Our data on antigen-stimulated cytokine production differ markedly from mitogen-stimulated production both in our own and other studies, suggesting that cytokine production in children depends crucially on the type of stimulus used and suggests that antigen-stimulated cytokine production may be more relevant to the situation in vivo than aggressive activation with mitogens. The underlying causes of this altered cytokine production in neonates and children are largely elusive, although a crucial factor is likely to be lack of exposure to antigen. This is supported by findings of a predominantly “naive” T cell phenotype in neonatal peripheral blood (CD45RA+ CD45RO- CD29low), which decreases with age(1, 4). However, other less well defined factors such as inappropriate antigen presentation and/or T cell help may be crucial and could influence the type and level of cytokines produced.

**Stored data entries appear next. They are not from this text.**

(* ===== verification/JsonSet.v ===== *)
(** * JsonSet: flattened JSON, key paths and pointers (nsd/tcljson.c).

    [Ns_JsonParse] with the output of a set: the values of a text are put into the set
    under keys made of the names and indexes that lead to them, each with a second entry
    for its type.  The set is the list of the pairs that are put into it; a text that is
    not accepted leaves no set.  JSON pointers are taken apart the same way. *)

From Stdlib Require Import SpecFloat.
From S2P Require Import Prelude Utf8 JsonScan JsonParse JsonGrammar.

(** ** Key paths *)

Definition escape_byte (rfc6901 : bool) (c : Z) : list Z :=
  if c =? 126 then bytes "~0" else if c =? 47 then bytes "~1" else if (c =? 46) && negb rfc6901 then bytes "~2" else [c].

Definition JsonKeyPathEscapeSegment (seg : list Z) (rfc6901 : bool) : list Z := concat (escape_byte rfc6901 <$> seg).

Fixpoint JsonKeyPathUnescapeSegment (seg : list Z) (rfc6901 : bool) : option (list Z) :=
  match seg with
  | [] => Some []
  | c :: seg =>
      if c =? 126 then
        match seg with
        | [] => if rfc6901 then None else Some [126]
        | e :: seg =>
            let rest := JsonKeyPathUnescapeSegment seg rfc6901 in
            if e =? 48 then app [126] <$> rest
            else if e =? 49 then app [47] <$> rest
            else if e =? 50 then if rfc6901 then None else app [46] <$> rest
            else if rfc6901 then None else app [126; e] <$> rest
        end
      else app [c] <$> JsonKeyPathUnescapeSegment seg rfc6901
  end.

Definition JsonKeyPathAppendSegment (path seg : list Z) : list Z :=
  path ++ (if bool_decide (path = []) then [] else [47]) ++ JsonKeyPathEscapeSegment seg false.

Definition JsonKeyPathAppendIndex (path : list Z) (idx : Z) : list Z := path ++ (if bool_decide (path = []) then [] else [47]) ++ dec idx.

Definition JsonKeyPathMakeTypeKey (key : list Z) : list Z := key ++ bytes ".type".

(** The key without the suffix for types, and the field that the suffix stands for. *)
Definition JsonKeySplitSidecarField (key : list Z) : list Z * list Z :=
  let n := (length key - 5)%nat in
  if (5 <=? Z.of_nat (length key)) && bool_decide (drop n key = bytes ".type") then (take n key, bytes "type") else (key, []).

(** The text up to a slash or the end, and what is behind the slash. *)
Fixpoint segments (p : list Z) : list (list Z) :=
  match p with
  | [] => [[]]
  | c :: p => if c =? 47 then [] :: segments p
              else match segments p with s :: l => (c :: s) :: l | [] => [[c]] end
  end.

Definition JsonPointerToPathObj (p : list Z) : option (list (list Z)) :=
  let path (p : list Z) :=
    match p with
    | 47 :: p => mapM (fun seg => JsonKeyPathUnescapeSegment seg true) (segments p)
    | _ => None
    end in
  match p with
  | [] => Some []
  | 35 :: p => match p with [] => Some [] | 47 :: _ => path p | _ => None end
  | _ => path p
  end.

(** The base key, unescaped by segments and joined again, and the field. *)
Definition JsonKeyInfoObjCmd (key : list Z) : list Z * list Z :=
  let '(base, field) := JsonKeySplitSidecarField key in
  let add (out seg : list Z) := out ++ (if bool_decide (out = []) then [] else [47]) ++ default [] (JsonKeyPathUnescapeSegment seg false) in
  (fold_left add (segments base) [], field).

(** ** The set *)

Definition puts : Type := list (list Z * list Z).

Definition JsonSetPutType (key : list Z) (vt : JsonValueType) : puts := [(JsonKeyPathMakeTypeKey key, JsonTypeString vt)].

Definition JsonFlattenToSet (path : list Z) (value : list Z) (vt : JsonValueType) : puts :=
  if bool_decide (path = []) then [] else JsonSetPutType path vt ++ [(path, value)].

Definition empty_marker (path : list Z) (vt : JsonValueType) : puts := if bool_decide (path = []) then [] else JsonSetPutType path vt.

Section set.
Context (Tcl_GetDoubleFromObj : list Z -> option spec_float) (Tcl_GetStringFromObj : Tcl_Obj -> list Z) (opt : Ns_JsonOptions).

Definition set_result : Type := puts * cursor.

It is interesting that, although IL-2 production is decreased, IFN-γ production is often increased, in spite of the fact that both are Th1-type cytokines, i.e. produced by the same cell type, suggesting a shift in cytokine production. Increased IFN-γ levels could also originate from natural killer cells, although it would not be expected for natural killer cells to be stimulated in an antigen-specific manner. The negative correlation between IL-2 and IFN-γ production was not seen with IL-4 and IL-6, although both are Th2-type cytokines. This could be explained by the fact that, in the culture conditions used in our study, IL-6 is also largely produced by non-T cells (macrophages/monocytes and B lymphocytes) and increased IL-6 production may be reflecting inadequate regulation or control of these cells. Antigen-stimulated IL-4 production on the whole was very low, as has been previously reported(13) and may also account for absence of correlation with IL-6 levels. Levels of sIL-6R were not increased in supernatants in which high IL-6 levels were detected, suggesting that sIL-6Rs were not responsible for increased IL-6 production, as has been described(14). Failure to demonstrate increased sIL-6R levels was not the consequence of sIL-6R binding to IL-6, as the assay is insensitive to IL-6. Because experiments were carried out on unfractionated PBMC without determining the proportion of lymphocyte subsets and monocytes, low levels of cytokines produced could have resulted from low lymphocyte(cytokine-producing cell) numbers; however, all children tested were previously healthy with normal blood counts (i.e. a higher percentage and absolute lymphocyte count is normal in children compared with adults), rendering this possibility unlikely. Furthermore, as mentioned above, levels of some cytokines were found to be increased, arguing against this possibility. However, the fact that the proportion of naive versus mature T cells in peripheral blood decreases with age remains a factor that may have crucially influenced the type and amount of cytokines produced. It must also be borne in mind that cytokine production was evaluated on PBMCs, which represent a restricted compartment of the immune system and because of which conclusions must be subject to the same constraints that apply to all immunologic studies conducted on PBMC.

The effect of altered cytokine production could have far reaching consequences on both the humoral and cellular immune response. As cytokines influence the pattern (Th1/Th2) of other produced cytokines(15) as well as the immunoglobulin isotype secreted(16), changes in cytokine production may result in inadequate immune responses and impaired defense. Our previous findings in patients with chronic mucocutaneous candidiasis(7) suggest that altered cytokine production may underlie the susceptibility to fungal infections in these patients.

Taken together our findings suggest that the altered/immature cytokine production documented in neonates persists during childhood and is present in normal healthy children. As these findings could have both theoretical and practical consequences(17), further studies addressing larger numbers of children, different age groups, and a broader panel of cytokines merit attention.